(* ===== verification/Postbacks.v ===== *)
(** * The postback consumer (mmp_worker/postbacks.py)

    [handle] on one event, [deliver] on one rule, and the retry job [retry_due].  The
    world keeps the deliveries table, the worker's key provider, its metrics, and the
    requests handed to the network.  Adapters are records of their two methods, where
    [None] is a raised exception; [msgspec]'s JSON of headers and
    [isoformat] are parameters.  Every await commits on its own, so an exception keeps
    what was done before it. *)

From stdpp Require Import sorting.
From S2P Require Import AttributionWorker.
From S2P Require Import Prelude Ids Redis Store Schema Templates Envelope Delivery.

#[local] Open Scope Z_scope.
#[local] Open Scope mmp_scope.

Abbreviation headers := (list (pystr * pystr)) (only parsing).

(** ** Rows *)

Record SealedColumns := {
  sc_ciphertext : option (list N);
  sc_nonce : option (list N);
  sc_wrapped : option (list N);
  sc_version : option Z
}.

Record Integration := {
  ig_id : uuid;
  ig_active : bool;
  ig_provider : pystr;
  ig_credentials : SealedColumns;
  ig_configuration : option props
}.

Record PostbackRule := {
  ru_id : uuid;
  ru_app_id : uuid;
  ru_trigger_event : pystr;
  ru_enabled : bool;
  ru_method : pystr;
  ru_url_template : pystr;
  ru_body_template : option pystr;
  ru_success_codes : list Z;
  ru_requires_attribution : bool;
  ru_is_sandbox : bool;
  ru_organization_id : uuid;
  ru_campaign_id : option uuid;
  ru_integration_id : option uuid;
  ru_headers : SealedColumns
}.

(** [RULES_SQL]: the enabled rules of the app for the event, each with its
    integration when that one is active. *)
Definition rules_for (rules : list PostbackRule) (integrations : list Integration)
    (app_id : uuid) (event_name : pystr) : list (PostbackRule * option Integration) :=
  (λ r, (r, ru_integration_id r ≫= λ i,
     List.find (λ g, bool_decide (ig_id g = i) && ig_active g) integrations)) <$>
  List.filter (λ r, bool_decide (ru_app_id r = app_id)
                    && bool_decide (ru_trigger_event r = event_name) && ru_enabled r) rules.

Record PreparedRequest := {
  pq_method : pystr;
  pq_url : pystr;
  pq_headers : headers;
  pq_body : option (list N);
  pq_success_codes : list Z
}.

(** The worker reads the first two fields only. *)
Record DeliveryVerdict := { dv_accepted : bool; dv_detail : option pystr; dv_retryable : bool }.

Record ProviderConfig := { pc_credentials : headers; pc_settings : props }.

Abbreviation context := (list (pystr * option pystr)) (only parsing).

(** [Provider] of mmp_providers/base.py. *)
Record Adapter := {
  ad_prepare : pystr → context → ProviderConfig → option (option PreparedRequest);
  ad_interpret : Z → pystr → option DeliveryVerdict
}.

--- WHAT IS BEING ASKED ---
Your reply should consist only of the lines from the one containing "ad_prepare : pystr" through the last line of the records, each reproduced exactly.

--- ANSWER TO THE PROBLEM ---
  ad_prepare : pystr → context → ProviderConfig → option (option PreparedRequest);
  ad_interpret : Z → pystr → option DeliveryVerdict
}.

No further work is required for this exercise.